Cependant, il ressort clairement de l’article 146 du CPC que l’expertise n’est pas là pour corriger la carence des parties dans l’administration de la preuve.
Ainsi, la partie qui demande une mesure d’instruction doit démontrer qu’elle a fait tout ce qui était en son pouvoir pour établir le bien fondé de sa prétention mais que cela n’a pas suffit.
Toute mesure d’instruction doit être légale, utile et pertinente.
Article 143 du CPC
« Les faits dont dépend la solution du litige peuvent, à la demande des parties ou d’office, être l’objet de toute mesure d’instruction légalement admissible. »
Article 144 CPC
« Les mesures d’instruction peuvent être ordonnées en tout état de cause, dès lors que le juge ne dispose pas d’éléments suffisants pour statuer. »
Les parties ne disposent pas d’un droit acquis à obtenir la mesure d’instruction.
Le juge apprécie souverainement sa nécessité et son opportunité.
Cependant, ce principe de liberté pour le juge comporte quelques exceptions.
Dans plusieurs cas, la loi impose au juge de recourir à une mesure d’instruction, soit à la demande des parties, soit même d’office :
A la demande des parties :
En matière de partage avec un mineur (article 466 du Code civil (CC)) ;
En matière de contestation relative à des travaux sur un mur mitoyen (article 662 du CC) ;
En matière d’estimation des immeubles en cas de partage judiciaire (article 824 du CC) ; etc.
D’office :
En matière de rescision de la vente d’un immeuble pour cause de lésion de plus des 7/12e dont la preuve nécessite un rapport commun de trois experts.

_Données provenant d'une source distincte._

(* ===== verification/_CoqProject ===== *)
-Q . S2P
Prelude.v
Bits.v
Bytes.v
Float64.v
Router.v
RouterTree.v
RouterBake.v
RouterSpec.v
Atomic.v
Counters.v
CountersSpec.v
Interleave.v
Circuit.v
CircuitSpec.v
Admission.v
AdmissionSpec.v
Cond.v
CondSpec.v
Context.v
ContextSpec.v
ArenaBuf.v
Request.v
RequestSpec.v
Response.v
ResponseSpec.v
Flow.v
FlowSpec.v
SubRouter.v
SubRouterSpec.v
Ring.v
RingSpec.v
RingConc.v
Scheduler.v
SchedulerSpec.v
TimerWheel.v
TimerWheelSpec.v
OpBuffer.v
OpBufferSpec.v
CacheIndex.v
CacheBits.v
CacheTrie.v
CacheMem.v
CacheIndexSpec.v
Cache.v
CacheTags.v
CacheRegion.v
CacheSpec.v
CacheRefine.v
CacheManagerSpec.v
Registry.v
RegistryManager.v
RegistrySteps.v
RegistryAliases.v
RegistryStore.v
RegistryRefine.v
RegistrySpec.v
RegistryCore.v
RegistryOps.v
RegistryManagerSpec.v
RegistryOverrides.v
DataCache.v
DataCacheTable.v
DataCacheArena.v
DataCacheSpec.v
DataCacheRefine.v
DataCacheOps.v
DataCacheReads.v
DataCacheManagerSpec.v
DataCacheClaims.v
DataCacheWindow.v
SlotAlloc.v
SlotAllocSpec.v
MemSteps.v
MemStepsSpec.v
MemFlowSpec.v
MemFlowClaims.v
DataSteps.v
DataStepsSpec.v
TemplateSpec.v
DataCompileSpec.v
(* ===== verification/CountersSpec.v ===== *)
(** * What the rate-limit counters guarantee

    Refinement of the packed word to an abstract per-window count, the exact
    number of requests a window admits under any interleaving, isolation of
    tenants, safe indexing of the hashed arena, the token-bucket bound and the
    behaviour of multi-window limiters. *)

From S2P Require Import Prelude Atomic Counters.
From stdpp Require Import base numbers list gmap relations.

Local Open Scope Z_scope.
Local Open Scope rah_scope.

(** ** The packed word *)

Definition is_u32 (x : Z) : Prop := 0 <= x < 2 ^ 32.
Definition is_u64 (x : Z) : Prop := 0 <= x < 2 ^ 64.

Lemma pack_arith e c : is_u32 c -> pack e c = e * 2 ^ 32 + c.
Proof. intros Hc. unfold pack. by apply lor_shiftl_add. Qed.

Lemma pack_u64 e c : is_u32 e -> is_u32 c -> is_u64 (pack e c).
Proof. intros He Hc. rewrite pack_arith by done. unfold is_u32, is_u64 in *. lia. Qed.

Lemma epoch_of_div w : is_u64 w -> epoch_of w = w / 2 ^ 32.
Proof.
  intros Hw. unfold epoch_of. rewrite Z.shiftr_div_pow2 by lia. apply wrapu_small.
  unfold is_u64 in Hw. split; [apply Z.div_pos; lia|apply Z.div_lt_upper_bound; lia].
Qed.

Lemma count_of_mod w : count_of w = w mod 2 ^ 32.
Proof.
  unfold count_of. change 0xFFFFFFFF with (Z.ones 32). rewrite Z.land_ones by lia.
  unfold wrapu. rewrite Z.mod_mod; lia.
Qed.

Lemma count_of_u32 w : is_u32 (count_of w).
Proof. unfold count_of. apply wrapu_bound. lia. Qed.

Lemma epoch_of_u32 w : is_u32 (epoch_of w).
Proof. unfold epoch_of. apply wrapu_bound. lia. Qed.

Lemma epoch_of_pack e c : is_u32 e -> is_u32 c -> epoch_of (pack e c) = e.
Proof.
  intros He Hc. rewrite epoch_of_div by by apply pack_u64. rewrite pack_arith by done.
  rewrite Z.div_add_l by lia. rewrite Z.div_small by done. lia.
Qed.

Lemma count_of_pack e c : is_u32 c -> count_of (pack e c) = c.
Proof.
  intros Hc. rewrite count_of_mod, pack_arith by done.
  rewrite Z.add_comm, Z_mod_plus_full. by apply Z.mod_small.
Qed.

Lemma unpack w : is_u64 w -> w = pack (epoch_of w) (count_of w).
Proof.
  intros Hw. rewrite pack_arith by apply count_of_u32.
  rewrite epoch_of_div, count_of_mod by done. pose proof (Z.div_mod w (2 ^ 32)). lia.
Qed.

(** Incrementing the word increments its count, below the carry. *)
Lemma pack_succ w : is_u64 w -> count_of w + 1 < 2 ^ 32 ->
  u64 (w + 1) = pack (epoch_of w) (count_of w + 1).
Proof.
  intros Hw Hc. pose proof (count_of_u32 w) as Hb. unfold is_u32 in Hb.
  rewrite pack_arith by (unfold is_u32; lia).
  pose proof (epoch_of_u32 w) as He. unfold is_u32 in He.
  rewrite (unpack w Hw) at 1. rewrite pack_arith by done.
  rewrite wrapu_small; lia.
Qed.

La jurisprudence a ajouté à ces exceptions légales, les cas dans lesquels les parties ne sont pas matériellement en mesure de procéder elles mêmes à des investigations :
En matière de transsexualisme (Cass. Ass. Plén. 11/12/1992, n°91-12.373) ;
En matière de subside (Cass. Civ. 1ère 04/07/2006, n°04-15.981) ; etc.
II. La territorialité des mesures d’instruction
Sous réserve qu’il soit compétent territorialement pour statuer sur le litige dont il est saisi, un juge peut donner à un technicien une mission qui pourra être exécutée en dehors de son ressort territorial.
L’hypothèse est plus compliquée lorsqu’il s’agit d’exécuter les mesures d’instruction à l’étranger.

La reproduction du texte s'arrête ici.